What we don’t realize is how many trust issues we are beginning to develop in our minds, we allow ourselves to be distant from trust and don’t allow ourselves to feel vulnerable. This behavior causes us to second-guess ourselves throughout the abuse, and we start to question what is right and what is wrong. Lines become blurred, and in a way, we sadly almost adjust to the abuse because we get used to it.
As a result of all of this, it’ll take a while to regain trust in yourself and to establish it in a future relationship. But if you are patient with yourself, and in time, find the right person, they will earn your trust and you will rebuild your strength to have faith emotionally, and in others.
3. Your self-esteem takes a huge hit.
If you’re hearing negative things about yourself time and time again from someone you love, your self-esteem becomes depleted and you become disgusted with yourself. It may be hard to regain self-confidence, but you 100% have it in you to do so.

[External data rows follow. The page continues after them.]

(* ===== verification/Cursor.v ===== *)
(** * Cursor: fetching rowsets and scrolling

    Models [MADB_StmtFetch], [MADB_StmtFetchScroll], [MADB_RefreshDynamicCursor],
    [MADB_FetchCsps], [FetchRowCsps], [MADB_MapToRowStatus], [MADB_InitStatusPtr] and
    the SQL_POSITION case of [MADB_StmtSetPos] of [ma_statement.c], with [MoveNext],
    [MADB_StmtDataSeek] and [MADB_RowsToFetch] of [ma_result.c] and the row cursor of
    the client library ([mariadb_stmt.c]).

    A result set is the list of its rows.  The library's cursor, a pointer into a
    linked list of rows, is the index of the row it points at; behind the last row
    it is NULL, which is the length of the list.  What happens to the columns of one
    row (binding, conversion) is a record of functions, [row_io]; every theorem
    holds for all of them that it does not restrict. *)

From Stdlib Require Import ZArith Lia.
From stdpp Require Import base strings numbers option gmap list.
From S2P Require Import Prelude Odbc Errors SqlTypes Desc StmtAttr.
Import ErrorOps SqlTypes.

(** A column whose value did not fit its buffer, as the check for MYSQL_DATA_TRUNCATED
    looks at it. *)
Record trunc_col := MkTrunc {
  tc_error : bool;
  tc_dummy : bool;
  ard_type : Z; ard_octets : Z;
  ird_type : Z; ird_octets : Z;
}.

(** What the driver does with the columns of one row.  [convert] lists what
    [MADB_CspsConvertSql2C] returns for the bound columns that are not NULL,
    [stmt_rc] is the answer of [mysql_stmt_fetch], [net_error] the message and the
    code of a failed read from the server and [fix_values] is
    [MADB_FixFetchedValues]. *)
Record row_io (A : Type) := MkIo {
  prepare_bind : nat -> Z;
  convert : A -> list Z;
  stmt_rc : A -> Z;
  stmt_diag : native_diag;
  net_error : nat -> option (list Z * Z);
  trunc_cols : A -> list trunc_col;
  fix_values : nat -> A -> MADB_Error -> Z * MADB_Error;
}.
Arguments MkIo {A}. Arguments prepare_bind {A}. Arguments convert {A}. Arguments stmt_rc {A}. Arguments stmt_diag {A}.
Arguments net_error {A}. Arguments trunc_cols {A}. Arguments fix_values {A}.

(** What does not change while fetching. *)
Record fetch_config := MkConfig {
  fc_Options : MADB_StmtOptions;
  NoCache : bool;
  ssps_disabled : bool;
  fake_result : bool;
  OdbcVersion3 : bool;
}.

(** The variables of the application: the count of rows, the two status arrays, the
    bookmarks by their offset in units of [long], and the row in each slot. *)
Record app_vars (A : Type) := MkApp {
  RowsFetched : option Z;
  RowStatus : option (list Z);
  RowOperation : option (list Z);
  Bookmarks : gmap Z Z;
  Slots : gmap nat A;
}.
Arguments MkApp {A}. Arguments RowsFetched {A}. Arguments RowStatus {A}. Arguments RowOperation {A}.
Arguments Bookmarks {A}. Arguments Slots {A}.

Record fetch_state (A : Type) := MkFetch {
  rows : list A;
  result_cursor : nat;
  Position : Z;
  RowsetSize : Z;
  Next : option nat;
  LastRowFetched : Z;
  PositionedCursor : Z;
  AffectedRows : Z;
  has_result : bool;
  column_count : Z;
  fs_ArraySize : Z;
  fs_Error : MADB_Error;
  app : app_vars A;
}.
Arguments MkFetch {A}. Arguments rows {A}. Arguments result_cursor {A}. Arguments Position {A}. Arguments RowsetSize {A}.
Arguments Next {A}. Arguments LastRowFetched {A}. Arguments PositionedCursor {A}. Arguments AffectedRows {A}.
Arguments has_result {A}. Arguments column_count {A}. Arguments fs_ArraySize {A}. Arguments fs_Error {A}. Arguments app {A}.

Module Cursor.

Section Fetch.
Context {A : Type}.
Implicit Types (st : fetch_state A) (io : row_io A) (c : fetch_config).

(** ** Updates *)

Definition set_cursor st (i : nat) : fetch_state A :=
  MkFetch (rows st) i (Position st) (RowsetSize st) (Next st) (LastRowFetched st) (PositionedCursor st)
    (AffectedRows st) (has_result st) (column_count st) (fs_ArraySize st) (fs_Error st) (app st).
Definition set_Position st (p : Z) : fetch_state A :=
  MkFetch (rows st) (result_cursor st) p (RowsetSize st) (Next st) (LastRowFetched st) (PositionedCursor st)
    (AffectedRows st) (has_result st) (column_count st) (fs_ArraySize st) (fs_Error st) (app st).
Definition set_RowsetSize st (n : Z) : fetch_state A :=
  MkFetch (rows st) (result_cursor st) (Position st) n (Next st) (LastRowFetched st) (PositionedCursor st)
    (AffectedRows st) (has_result st) (column_count st) (fs_ArraySize st) (fs_Error st) (app st).
Definition set_Next st (o : option nat) : fetch_state A :=
  MkFetch (rows st) (result_cursor st) (Position st) (RowsetSize st) o (LastRowFetched st) (PositionedCursor st)
    (AffectedRows st) (has_result st) (column_count st) (fs_ArraySize st) (fs_Error st) (app st).
Definition set_LastRowFetched st (n : Z) : fetch_state A :=
  MkFetch (rows st) (result_cursor st) (Position st) (RowsetSize st) (Next st) n (PositionedCursor st)
    (AffectedRows st) (has_result st) (column_count st) (fs_ArraySize st) (fs_Error st) (app st).
Definition set_AffectedRows st (n : Z) : fetch_state A :=
  MkFetch (rows st) (result_cursor st) (Position st) (RowsetSize st) (Next st) (LastRowFetched st) (PositionedCursor st)
    n (has_result st) (column_count st) (fs_ArraySize st) (fs_Error st) (app st).
Definition set_has_result st (b : bool) : fetch_state A :=
  MkFetch (rows st) (result_cursor st) (Position st) (RowsetSize st) (Next st) (LastRowFetched st) (PositionedCursor st)
    (AffectedRows st) b (column_count st) (fs_ArraySize st) (fs_Error st) (app st).
Definition set_Error st (E : MADB_Error) : fetch_state A :=
  MkFetch (rows st) (result_cursor st) (Position st) (RowsetSize st) (Next st) (LastRowFetched st) (PositionedCursor st)
    (AffectedRows st) (has_result st) (column_count st) (fs_ArraySize st) E (app st).
Definition set_app st (a : app_vars A) : fetch_state A :=
  MkFetch (rows st) (result_cursor st) (Position st) (RowsetSize st) (Next st) (LastRowFetched st) (PositionedCursor st)
    (AffectedRows st) (has_result st) (column_count st) (fs_ArraySize st) (fs_Error st) a.

(** One row more: both counters step, the second one as a pointer to a statement. *)
Definition count_row st : fetch_state A :=
  MkFetch (rows st) (result_cursor st) (Position st) (RowsetSize st) (Next st) (LastRowFetched st + 1)
    (PositionedCursor st + 1) (AffectedRows st) (has_result st) (column_count st) (fs_ArraySize st) (fs_Error st) (app st).

Definition add_fetched (d : Z) st : fetch_state A :=
  let a := app st in
  set_app st (MkApp ((fun n => wrapu 64 (n + d)) <$> RowsFetched a) (RowStatus a) (RowOperation a) (Bookmarks a) (Slots a)).
Definition put_status (i : nat) (v : Z) st : fetch_state A :=
  let a := app st in
  set_app st (MkApp (RowsFetched a) (<[i := v]> <$> RowStatus a) (RowOperation a) (Bookmarks a) (Slots a)).
Definition put_bookmark (i v : Z) st : fetch_state A :=
  let a := app st in
  set_app st (MkApp (RowsFetched a) (RowStatus a) (RowOperation a) (<[i := v]> (Bookmarks a)) (Slots a)).
Definition put_slot (i : nat) (r : A) st : fetch_state A :=
  let a := app st in
  set_app st (MkApp (RowsFetched a) (RowStatus a) (RowOperation a) (Bookmarks a) (<[i := r]> (Slots a))).

Definition fail (st : fetch_state A) (code : nat) (msg : option (list Z)) : Z * fetch_state A :=
  let E := MADB_SetError (fs_Error st) code msg 0 in (ReturnValue E, set_Error st E).

Definition NO_CACHE (c : fetch_config) : bool :=
  (CursorType (fc_Options c) =? SQL_CURSOR_FORWARD_ONLY) && NoCache c.
Definition MADB_STMT_FORGET_NEXT_POS st : fetch_state A := set_Next st None.
Definition MADB_STMT_RESET_CURSOR st : fetch_state A := set_Next (set_Position st (-1)) None.

(** ** The cursor of the client library *)

Definition mysql_stmt_num_rows st : Z := Z.of_nat (length (rows st)).
Definition mysql_stmt_row_tell st : option nat :=
  if (result_cursor st <? length (rows st))%nat then Some (result_cursor st) else None.
Definition mysql_stmt_row_seek st (o : option nat) : fetch_state A := set_cursor st (default (length (rows st)) o).
Definition mysql_stmt_data_seek st (offset : Z) : fetch_state A :=
  set_cursor st (Z.to_nat (Z.min (wrapu 64 offset) (mysql_stmt_num_rows st))).

Definition MADB_StmtDataSeek st (FetchOffset : Z) : Z * fetch_state A :=
  match rows st with
  | [] => (SQL_NO_DATA, st)
  | _ => (SQL_SUCCESS, mysql_stmt_data_seek st FetchOffset)
  end.

(** ** One row *)

(** [FetchRowCsps]: the row at the cursor, which moves on.  Without a cache the row
    comes from the server, and an error of the connection is recorded. *)
Definition FetchRowCsps c io st : option A * fetch_state A :=
  let next := match rows st !! result_cursor st with
              | Some r => (Some r, set_cursor st (S (result_cursor st)))
              | None => (None, st)
              end in
  if NO_CACHE c then
    match net_error io (result_cursor st) with
    | Some (msg, errno) => (None, set_Error st (MADB_SetError (fs_Error st) MADB_ERR_HY000 (Some msg) errno))
    | None => next
    end
  else next.

(** [CALC_ALL_FLDS_RC] over the columns whose conversion did not succeed. *)
Fixpoint fields_rc (rc : Z) (rets : list Z) : Z :=
  match rets with
  | [] => rc
  | ret :: rets' =>
      fields_rc (if negb (SQL_SUCCEEDED ret)
                 then if negb (ret =? SQL_SUCCESS) && negb (rc =? SQL_ERROR) then ret else rc
                 else rc) rets'
  end.

Definition MADB_FetchCsps c io st : Z * option A * fetch_state A :=
  let '(row, st1) := FetchRowCsps c io st in
  match row with
  | None => (if SQL_SUCCEEDED (ReturnValue (fs_Error st1)) then MYSQL_NO_DATA else 1, None, st1)
  | Some r => (fields_rc SQL_SUCCESS (convert io r), Some r, st1)
  end.

(** [mysql_stmt_fetch]: the row at the cursor goes to the bound buffers. *)
Definition mysql_stmt_fetch io st : Z * option A * fetch_state A :=
  match rows st !! result_cursor st with
  | Some r => (stmt_rc io r, Some r, set_cursor st (S (result_cursor st)))
  | None => (MYSQL_NO_DATA, None, st)
  end.

Definition fetch_row c io st : Z * option A * fetch_state A :=
  if ssps_disabled c && negb (fake_result c) then MADB_FetchCsps c io st else mysql_stmt_fetch io st.

(** [MoveNext]: [ok] is the answer for the array of saved flags; the buffers are
    dummies meanwhile. *)
Fixpoint MoveNext (ok : bool) c io st (Offset : nat) : Z * fetch_state A :=
  if negb (has_result st) then (SQL_SUCCESS, st)
  else if negb ok then (SQL_ERROR, st)
  else
    match Offset with
    | O => (SQL_SUCCESS, st)
    | S k =>
        let '(rc, _, st1) := if ssps_disabled c && negb (fake_result c)
                             then let '(row, st1) := FetchRowCsps c io st in
                                  (match row with
                                   | Some _ => SQL_SUCCESS
                                   | None => if SQL_SUCCEEDED (ReturnValue (fs_Error st1)) then MYSQL_NO_DATA else 1
                                   end, row, st1)
                             else mysql_stmt_fetch io st in
        if (if ssps_disabled c && negb (fake_result c) then negb (SQL_SUCCEEDED rc) else rc =? 1)
        then (SQL_ERROR, st1) else MoveNext ok c io st1 k
    end.

(** ** A rowset *)

Definition MADB_RowsToFetch st (RowsInResultst : Z) : Z :=
  let P := if 0 <=? Position st then Position st else 0 in
  if RowsInResultst <? wrapu 64 (P + RowsetSize st) then
    if P <? RowsInResultst then RowsInResultst - P else 1
  else wrapu 64 (RowsetSize st).

Definition MADB_MapToRowStatus (rc : Z) : Z :=
  if rc =? SQL_SUCCESS_WITH_INFO then SQL_ROW_SUCCESS_WITH_INFO
  else if rc =? SQL_ERROR then SQL_ROW_ERROR else SQL_ROW_SUCCESS.

(** [MADB_InitStatusPtr] on an array of the application, which has at least [Size]
    elements. *)
Definition MADB_InitStatusPtr (Ptr : list Z) (Size : nat) (v : Z) : list Z := replicate Size v ++ drop Size Ptr.

Definition CALC_ALL_ROWS_RC (acc cur : Z) (row_num : nat) : Z :=
  if (row_num =? 0)%nat then cur else if negb (cur =? acc) then SQL_SUCCESS_WITH_INFO else acc.

(** The first truncated column that is reported, and how. *)
Fixpoint truncation_code (cols : list trunc_col) : option nat :=
  match cols with
  | [] => None
  | t :: cols' =>
      if tc_error t && negb (tc_dummy t) &&
         negb ((ard_octets t =? ird_octets t) && MADB_IsIntType (ird_type t) && MADB_IsIntType (ard_type t))
      then Some (if MADB_IsNumericType (ard_type t)
                 then if MADB_IsIntType (ird_type t) then MADB_ERR_22003 else MADB_ERR_01S07
                 else MADB_ERR_01004)
      else truncation_code cols'
  end.

(** The bookmark of a row: a stride of [BookmarkLength] longs. *)
Definition write_bookmark c (RowNum : nat) st : fetch_state A :=
  let o := fc_Options c in
  if negb (UseBookmarks o =? 0) && negb (BookmarkPtr o =? 0)
  then put_bookmark (Z.of_nat RowNum * BookmarkLength o) (Position st) st else st.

You have to come to terms with all of the awful things that were said, and when those thoughts pop into your head, you have to block them out with positive ones. You have to remember why you’re good inside and out. The years of emotional abuse can make you feel less than what you are. “Worthless, fat, ugly, loser”….whatever was said, you need to block that shit out. Now.
All of those harsh, overwhelming comments and words, regardless of if they were subtle or discreet, still happened. They were put out into the universe, stinging your heart, making you unsure of yourself. You were manipulated. But you need to remember who you are, your self-worth, and your inner strength in order to overcome all of this.
4. You feel all kinds of emotions for still missing that person.
Victims of emotional abuse face a very rough roller coaster of emotions long after the emotionally abusive relationship has ended. The hard truth is that in spite of everything that person put you through, there will be days when you still miss them. You will remember all of the good, and you will ask yourself why things couldn’t have just remained good. Moreover, you will be frustrated and upset with yourself for missing someone who hurt you so much.
But it is okay.
It is completely normal to miss someone who used to be your entire world. It would almost be weird if a part of you didn’t miss them. Be patient with yourself. Let time do its thing and help heal your wounds and quiet the inner demons. Let yourself grieve, be sad and angry. Go through the motions. You will know when you’re ready to move on.